__Task item__. The lines below are to be quoted exactly, from the first through the one that contains "(** A literal of the source. *)".
# # #
(* ===== verification/Str.v ===== *)
(** * Strings

    A Rust [str] is its UTF-8 bytes; the operations the crates use on it are
    written out here. ASCII patterns match bytes, as UTF-8 guarantees. *)

From Stdlib Require Import ZArith Lia Ascii String.
From stdpp Require Import base list sorting.
From S2P Require Import Prelude.

Export StringSyntax.
Open Scope Z_scope.

Notation str := (list Z) (only parsing).

(** A literal of the source. *)
Definition lit (s : string) : str :=
  map (fun c => Z.of_nat (nat_of_ascii c)) (list_ascii_of_string s).
Arguments lit _%_string.

(** [s.replace(c, d)] for single-byte patterns. *)
Definition replace_char (c d : Z) (s : str) : str := map (fun b => if b =? c then d else b) s.

Fixpoint starts_with (s p : str) {struct p} : bool :=
  match p, s with
  | [], _ => true
  | b :: p, c :: s => (b =? c) && starts_with s p
  | _ :: _, [] => false
  end.

Fixpoint contains (s p : str) : bool :=
  starts_with s p || match s with [] => false | _ :: t => contains t p end.

(** [s.rsplit(c).next()]: what follows the last separator. *)
Fixpoint rsplit_next (c : Z) (s : str) : str :=
  match s with
  | [] => []
  | b :: t => if b =? c then rsplit_next c t
              else if existsb (Z.eqb c) t then rsplit_next c t else s
  end.

(** [s.split(c)]. *)
Fixpoint split_on (c : Z) (s : str) : list str :=
  match s with
  | [] => [[]]
  | b :: t =>
      if b =? c then [] :: split_on c t
      else match split_on c t with
           | h :: r => (b :: h) :: r
           | [] => [[b]]
           end
  end.

(** [Ord] for [str]: byte-lexicographic. *)
Fixpoint str_leb (s t : str) : bool :=
  match s, t with
  | [], _ => true
  | _ :: _, [] => false
  | a :: s, b :: t => if a <? b then true else if b <? a then false else str_leb s t
  end.

Lemma str_leb_total s : forall t, str_leb s t = false -> str_leb t s = true.
Proof.
  induction s as [|a s IH]; intros [|b t]; simpl; try done.
  destruct (Z.ltb_spec a b), (Z.ltb_spec b a); try done; try lia. apply IH.
Qed.

Lemma str_leb_refl s : str_leb s s = true.
Proof. induction s as [|a s IH]; simpl; [done|]. by rewrite Z.ltb_irrefl. Qed.

Lemma str_leb_trans s : forall t u, str_leb s t = true -> str_leb t u = true -> str_leb s u = true.
Proof.
  induction s as [|a s IH]; intros [|b t] [|c u]; simpl; try done.
  destruct (Z.ltb_spec a b), (Z.ltb_spec b a), (Z.ltb_spec b c), (Z.ltb_spec c b),
    (Z.ltb_spec a c), (Z.ltb_spec c a); try done; try lia; eauto.
Qed.

Lemma str_leb_antisym s : forall t, str_leb s t = true -> str_leb t s = true -> s = t.
Proof.
  induction s as [|a s IH]; intros [|b t]; simpl; try done.
  destruct (Z.ltb_spec a b), (Z.ltb_spec b a); try done; try lia.
  intros H1 H2. f_equal; [lia|]. by apply IH.
Qed.

Lemma starts_with_spec s p : starts_with s p = true <-> exists t, s = p ++ t.
Proof.
  revert s. induction p as [|b p IH]; intros s; simpl.
  - split; [intros _; by exists s | done].
  - destruct s as [|c s]; [split; [done | by intros (t & ?)]|].
    rewrite andb_true_iff, Z.eqb_eq, IH. split.
    + intros [<- (t & ->)]. by exists t.
    + intros (t & [= <- ->]). eauto.
Qed.

Lemma contains_spec s p : contains s p = true <-> exists a b, s = a ++ p ++ b.
Proof.
  induction s as [|c s IH]; simpl; rewrite orb_true_iff, starts_with_spec.
  - split.
    + intros [(t & ->)|?]; [|done]. by exists [], t.
    + intros ([|] & b & ?); [|done]. left. by exists b.
  - rewrite IH. split.
    + intros [(t & ->)|(a & b & ->)]; [by exists [], t | by exists (c :: a), b].
    + intros ([|c' a] & b & Heq); simpl in Heq; [left; by exists b|].
      injection Heq as <- ->. right. eauto.
Qed.

(** ** Whitespace, fields and numbers

    Only ASCII whitespace is treated as such. *)

Definition is_ws (b : Z) : bool := ((9 <=? b) && (b <=? 13)) || (b =? 32).

Section trim.
Variable ws : Z -> bool.

Fixpoint trim_start_by (s : str) : str :=
  match s with
  | b :: t => if ws b then trim_start_by t else s
  | [] => []
  end.
Definition trim_end_by (s : str) : str := rev (trim_start_by (rev s)).
Definition trim_by (s : str) : str := trim_end_by (trim_start_by s).

(** A string with no whitespace at its ends is left alone. *)
Lemma trim_start_head b t : ws b = false -> trim_start_by (b :: t) = b :: t.
Proof. intros H. simpl. by rewrite H. Qed.

Lemma trim_ends b t c : ws b = false -> ws c = false -> trim_by (b :: t ++ [c]) = b :: t ++ [c].
Proof.
  intros Hb Hc. unfold trim_by, trim_end_by. rewrite trim_start_head by done.
  rewrite app_comm_cons, rev_unit, trim_start_head by done. simpl. by rewrite rev_app_distr, rev_involutive.
Qed.

Lemma trim_start_suffix s : exists p, s = p ++ trim_start_by s.
Proof.
  induction s as [|b t (p & IH)]; simpl; [by exists []|].
  destruct (ws b); [exists (b :: p); simpl; congruence | by exists []].
Qed.

Lemma length_trim_start s : (length (trim_start_by s) <= length s)%nat.
Proof. destruct (trim_start_suffix s) as (p & E). rewrite E at 2. rewrite length_app. lia. Qed.

Lemma length_trim s : (length (trim_by s) <= length s)%nat.
Proof.
  unfold trim_by, trim_end_by. rewrite length_rev.
  pose proof (length_trim_start (rev (trim_start_by s))). rewrite length_rev in H.
  pose proof (length_trim_start s). lia.
Qed.
End trim.

Notation trim_start := (trim_start_by is_ws).
Notation trim_end := (trim_end_by is_ws).
Notation trim := (trim_by is_ws).

(** [s.split_whitespace()]: maximal runs of non-whitespace; [cur] is the run
    being read. *)
Fixpoint split_ws_loop (cur s : str) : list str :=
  match s with
  | [] => match cur with [] => [] | _ => [cur] end
  | b :: t =>
      if is_ws b then match cur with [] => split_ws_loop [] t | _ => cur :: split_ws_loop [] t end
      else split_ws_loop (cur ++ [b]) t
  end.
Definition split_whitespace (s : str) : list str := split_ws_loop [] s.

(** [s.strip_prefix(p)]. *)
Definition strip_prefix (p s : str) : option str :=
  if starts_with s p then Some (drop (length p) s) else None.

Definition digit_val (b : Z) : option Z := if (48 <=? b) && (b <=? 57) then Some (b - 48) else None.

(** The digit loop of an unsigned parse with overflow at [max]. *)
Fixpoint parse_digits (max : Z) (s : str) (acc : Z) : option Z :=
  match s with
  | [] => Some acc
  | b :: t =>
      d ← digit_val b;
      if max <? acc * 10 + d then None else parse_digits max t (acc * 10 + d)
  end.

(** [s.parse::<uN>()]: an optional plus sign, then at least one digit. *)
Definition parse_uint (max : Z) (s : str) : option Z :=
  match s with
  | [] => None
  | [b] => if b =? 43 then None else parse_digits max s 0
  | b :: t => if b =? 43 then parse_digits max t 0 else parse_digits max s 0
  end.

(** [n.to_string()]. *)
Fixpoint print_loop (fuel : nat) (n : Z) : str :=
  match fuel with
  | O => []
  | S fuel => if n <? 10 then [48 + n] else print_loop fuel (n / 10) ++ [48 + n mod 10]
  end.
Definition print_uint (n : Z) : str := print_loop 20 n.

Lemma parse_digits_app max s1 : forall s2 acc,
  parse_digits max (s1 ++ s2) acc
  = match parse_digits max s1 acc with Some a => parse_digits max s2 a | None => None end.
Proof.
  induction s1 as [|b s1 IH]; intros s2 acc; simpl; [done|].
  destruct (digit_val b); simpl; [|done]. destruct (_ <? _); [done|]. apply IH.
Qed.

Lemma digit_val_of d : 0 <= d < 10 -> digit_val (48 + d) = Some d.
Proof.
  intros. unfold digit_val. destruct (Z.leb_spec 48 (48 + d)), (Z.leb_spec (48 + d) 57); try lia.
  simpl. f_equal. lia.
Qed.

Lemma parse_print_loop max fuel : forall n,
  0 <= n <= max -> n < 10 ^ Z.of_nat fuel -> (0 < fuel)%nat ->
  parse_digits max (print_loop fuel n) 0 = Some n.
Proof.
  induction fuel as [|fuel IH]; intros n Hn Hb Hf; [lia|]. cbn [print_loop].
  rewrite Nat2Z.inj_succ, Z.pow_succ_r in Hb by lia.
  destruct (Z.ltb_spec n 10).
  - cbn [parse_digits]. rewrite digit_val_of by lia. cbn [mbind option_bind].
    rewrite Z.mul_0_l, Z.add_0_l. destruct (Z.ltb_spec max n); [lia|done].
  - assert (n = 10 * (n / 10) + n mod 10) as En by (apply Z.div_mod; lia).
    pose proof (Z.mod_pos_bound n 10 ltac:(lia)).
    assert (0 <= n / 10 <= n) by (split; [apply Z.div_pos; lia | apply Z.div_le_upper_bound; lia]).
    assert (n / 10 < 10 ^ Z.of_nat fuel) by (apply Z.div_lt_upper_bound; lia).
    destruct fuel as [|fuel]; [simpl in *; lia|].
    rewrite parse_digits_app, IH by lia. cbn [parse_digits]. rewrite digit_val_of by lia. cbn [mbind option_bind].
    destruct (Z.ltb_spec max (n / 10 * 10 + n mod 10)); [lia|]. f_equal. lia.
Qed.

Lemma print_loop_head fuel n : (0 < fuel)%nat -> 0 <= n ->
  exists b t, print_loop fuel n = b :: t /\ b <> 43 /\ 48 <= b.
Proof.
  revert n. induction fuel as [|fuel IH]; intros n Hf Hn; [lia|]. cbn [print_loop].
  destruct (Z.ltb_spec n 10); [exists (48 + n), []; split_and!; [done|lia|lia]|].
  destruct fuel as [|fuel].
  - pose proof (Z.mod_pos_bound n 10 ltac:(lia)). eexists _, []. cbn. split_and!; [done|lia|lia].
  - destruct (IH (n / 10)) as (b & t & -> & Hb); [lia|apply Z.div_pos; lia|].
    exists b, (t ++ [48 + n mod 10]). split; [done|exact Hb].
Qed.

(** A [u64] survives printing and parsing. *)
Lemma parse_print_u64 n : 0 <= n <= U64_MAX -> parse_uint U64_MAX (print_uint n) = Some n.
Proof.
  intros Hn. unfold parse_uint, print_uint.
  assert (parse_digits U64_MAX (print_loop 20 n) 0 = Some n) as Hp.
  { apply parse_print_loop; [done| |lia]. unfold U64_MAX in Hn. simpl. lia. }
  destruct (print_loop_head 20 n) as (b & t & E & Hb & _); [lia|lia|]. rewrite E in *.
  destruct (Z.eqb_spec b 43); [done|]. by destruct t.
Qed.

(** Printed numbers have no whitespace to trim. *)
Lemma trim_start_id s : Forall (fun b => is_ws b = false) s -> trim_start s = s.
Proof. destruct 1 as [|b t Hb _]; simpl; [done|]. by rewrite Hb. Qed.

Lemma trim_id s : Forall (fun b => is_ws b = false) s -> trim s = s.
Proof.
  intros Hs. unfold trim_by, trim_end_by. rewrite (trim_start_id s) by done.
  rewrite trim_start_id by (by apply Forall_rev). apply rev_involutive.
Qed.

Lemma print_loop_no_ws fuel : forall n, 0 <= n -> Forall (fun b => is_ws b = false) (print_loop fuel n).
Proof.
  assert (forall d, 0 <= d < 10 -> is_ws (48 + d) = false) as Hd.
  { intros d Hd. unfold is_ws. apply orb_false_iff. split; [apply andb_false_iff; right; apply Z.leb_gt; lia|].
    apply Z.eqb_neq. lia. }
  induction fuel as [|fuel IH]; intros n Hn; cbn [print_loop]; [constructor|].
  destruct (Z.ltb_spec n 10); [apply Forall_singleton, Hd; lia|]. apply Forall_app. split.
  - apply IH. apply Z.div_pos; lia.
  - apply Forall_singleton, Hd. apply Z.mod_pos_bound. lia.
Qed.

Lemma parse_digits_range max s : forall acc n, 0 <= acc <= max -> parse_digits max s acc = Some n -> 0 <= n <= max.
Proof.
  induction s as [|b t IH]; intros acc n Ha; cbn [parse_digits]; [by intros [= <-]|].
  unfold digit_val. destruct ((48 <=? b) && (b <=? 57)) eqn:E; [|done]. cbn [mbind option_bind]. bsimp.
  destruct (Z.ltb_spec max (acc * 10 + (b - 48))); [done|]. apply IH. lia.
Qed.

Lemma parse_uint_range max s n : 0 <= max -> parse_uint max s = Some n -> 0 <= n <= max.
Proof.
  intros Hm. unfold parse_uint. destruct s as [|b [|c t]]; [done|..]; destruct (b =? 43); try done;
    apply parse_digits_range; lia.
Qed.

(** ** Prefixes and pieces *)

Lemma strip_prefix_app p s : strip_prefix p (p ++ s) = Some s.
Proof.
  unfold strip_prefix. assert (starts_with (p ++ s) p = true) as -> by (apply starts_with_spec; eauto).
  by rewrite drop_app_length.
Qed.

Lemma strip_prefix_Some p s t : strip_prefix p s = Some t -> s = p ++ t.
Proof.
  unfold strip_prefix. destruct (starts_with s p) eqn:E; [|done]. intros [= <-].
  apply starts_with_spec in E as (t & ->). by rewrite drop_app_length.
Qed.

Lemma split_on_head c s h r : split_on c s = h :: r -> r <> [] -> exists t, s = h ++ c :: t /\ split_on c t = r.
Proof.
  revert h r. induction s as [|b s IH]; intros h r; simpl; [by intros [= <- <-]|].
  destruct (Z.eqb_spec b c) as [->|Hb]; [intros [= <- <-] _; by exists s|].
  destruct (split_on c s) as [|h' r'] eqn:E; [by intros [= <- <-]|].
  intros [= <- <-] Hr. destruct (IH h' r' eq_refl Hr) as (t & -> & Ht). by exists t.
Qed.

Lemma split_on_none c s : Forall (fun b => b <> c) s -> split_on c s = [s].
Proof.
  induction 1 as [|b s Hb _ IH]; [done|]. simpl. destruct (Z.eqb_spec b c); [done|]. by rewrite IH.
Qed.

Lemma split_on_piece c h t : Forall (fun b => b <> c) h -> split_on c (h ++ c :: t) = h :: split_on c t.
Proof.
  induction 1 as [|b h Hb _ IH]; simpl; [by rewrite Z.eqb_refl|].
  destruct (Z.eqb_spec b c); [done|]. by rewrite IH.
Qed.

Lemma split_on_pieces c s : Forall (Forall (fun b => b <> c)) (split_on c s).
Proof.
  induction s as [|b t IH]; cbn [split_on]; [by repeat constructor|].
  destruct (Z.eqb_spec b c); [by constructor|].
  destruct (split_on c t) as [|h r]; [by repeat constructor|].
  apply Forall_cons in IH as [Hh Hr]. constructor; [by constructor|done].
Qed.

Lemma split_on_app c a b : split_on c (a ++ c :: b) = split_on c a ++ split_on c b.
Proof.
  induction a as [|x a IH]; cbn [app split_on]; [by rewrite Z.eqb_refl|].
  destruct (x =? c); [by rewrite IH|]. rewrite IH. destruct (split_on c a) as [|h r] eqn:E; [|done].
  destruct a as [|y a]; [done|]. cbn [split_on] in E. destruct (y =? c); [done|]. by destruct (split_on c a).
Qed.

(** ** Signed integers as text *)

Definition I64_MAX : Z := 2 ^ 63 - 1.

(** [s.parse::<i64>()]. *)
Definition parse_i64 (s : str) : option Z :=
  match s with
  | b :: _ :: _ => if b =? 45 then z ← parse_digits (I64_MAX + 1) (drop 1 s) 0; Some (- z) else parse_uint I64_MAX s
  | _ => parse_uint I64_MAX s
  end.
Definition print_i64 (n : Z) : str := if n <? 0 then 45 :: print_uint (- n) else print_uint n.

Lemma parse_digits_print max n : 0 <= n <= max -> max <= 2 ^ 63 -> parse_digits max (print_uint n) 0 = Some n.
Proof. intros Hn Hm. apply parse_print_loop; [done| |lia]. simpl. lia. Qed.

Lemma print_uint_cons n : 0 <= n -> exists b t, print_uint n = b :: t /\ b <> 43 /\ 48 <= b.
Proof. intros. apply print_loop_head; lia. Qed.

Lemma parse_print_i64 n : - 2 ^ 63 <= n <= I64_MAX -> parse_i64 (print_i64 n) = Some n.
Proof.
  intros Hn. unfold I64_MAX in *. unfold print_i64. destruct (Z.ltb_spec n 0) as [Hneg|Hpos].
  - destruct (print_uint_cons (- n)) as (b & t & E & _); [lia|].
    pose proof (parse_digits_print (2 ^ 63 - 1 + 1) (- n) ltac:(lia) ltac:(lia)) as Hp. unfold parse_i64, I64_MAX.
    rewrite E in *. cbn [Z.eqb Pos.eqb drop]. rewrite Hp. cbn. f_equal. lia.
  - destruct (print_uint_cons n) as (b & t & E & Hb & Hb2); [lia|].
    pose proof (parse_digits_print (2 ^ 63 - 1) n ltac:(lia) ltac:(lia)) as Hp. unfold parse_i64, I64_MAX.
    assert (parse_uint (2 ^ 63 - 1) (print_uint n) = Some n) as Hu.
    { unfold parse_uint. rewrite E in *. destruct (Z.eqb_spec b 43); [done|]. by destruct t. }
    rewrite E in *. destruct t; [done|]. destruct (Z.eqb_spec b 45); [lia|done].
Qed.

Lemma print_loop_digits fuel : forall n, 0 <= n -> Forall (fun b => 48 <= b <= 57) (print_loop fuel n).
Proof.
  induction fuel as [|fuel IH]; intros n Hn; [constructor|]. cbn [print_loop]. destruct (Z.ltb_spec n 10).
  - constructor; [lia|constructor].
  - apply Forall_app. split; [apply IH, Z.div_pos; lia|]. constructor; [|constructor].
    pose proof (Z.mod_pos_bound n 10 ltac:(lia)). lia.
Qed.

Lemma print_i64_chars n : Forall (fun b => 45 <= b <= 57) (print_i64 n).
Proof.
  unfold print_i64. destruct (Z.ltb_spec n 0); [constructor; [lia|]|];
    (eapply Forall_impl; [apply print_loop_digits; lia|cbn; lia]).
Qed.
# # #
__Result__.
(* ===== verification/Str.v ===== *)
(** * Strings

    A Rust [str] is its UTF-8 bytes; the operations the crates use on it are
    written out here. ASCII patterns match bytes, as UTF-8 guarantees. *)

From Stdlib Require Import ZArith Lia Ascii String.
From stdpp Require Import base list sorting.
From S2P Require Import Prelude.

Export StringSyntax.
Open Scope Z_scope.

Notation str := (list Z) (only parsing).

(** A literal of the source. *)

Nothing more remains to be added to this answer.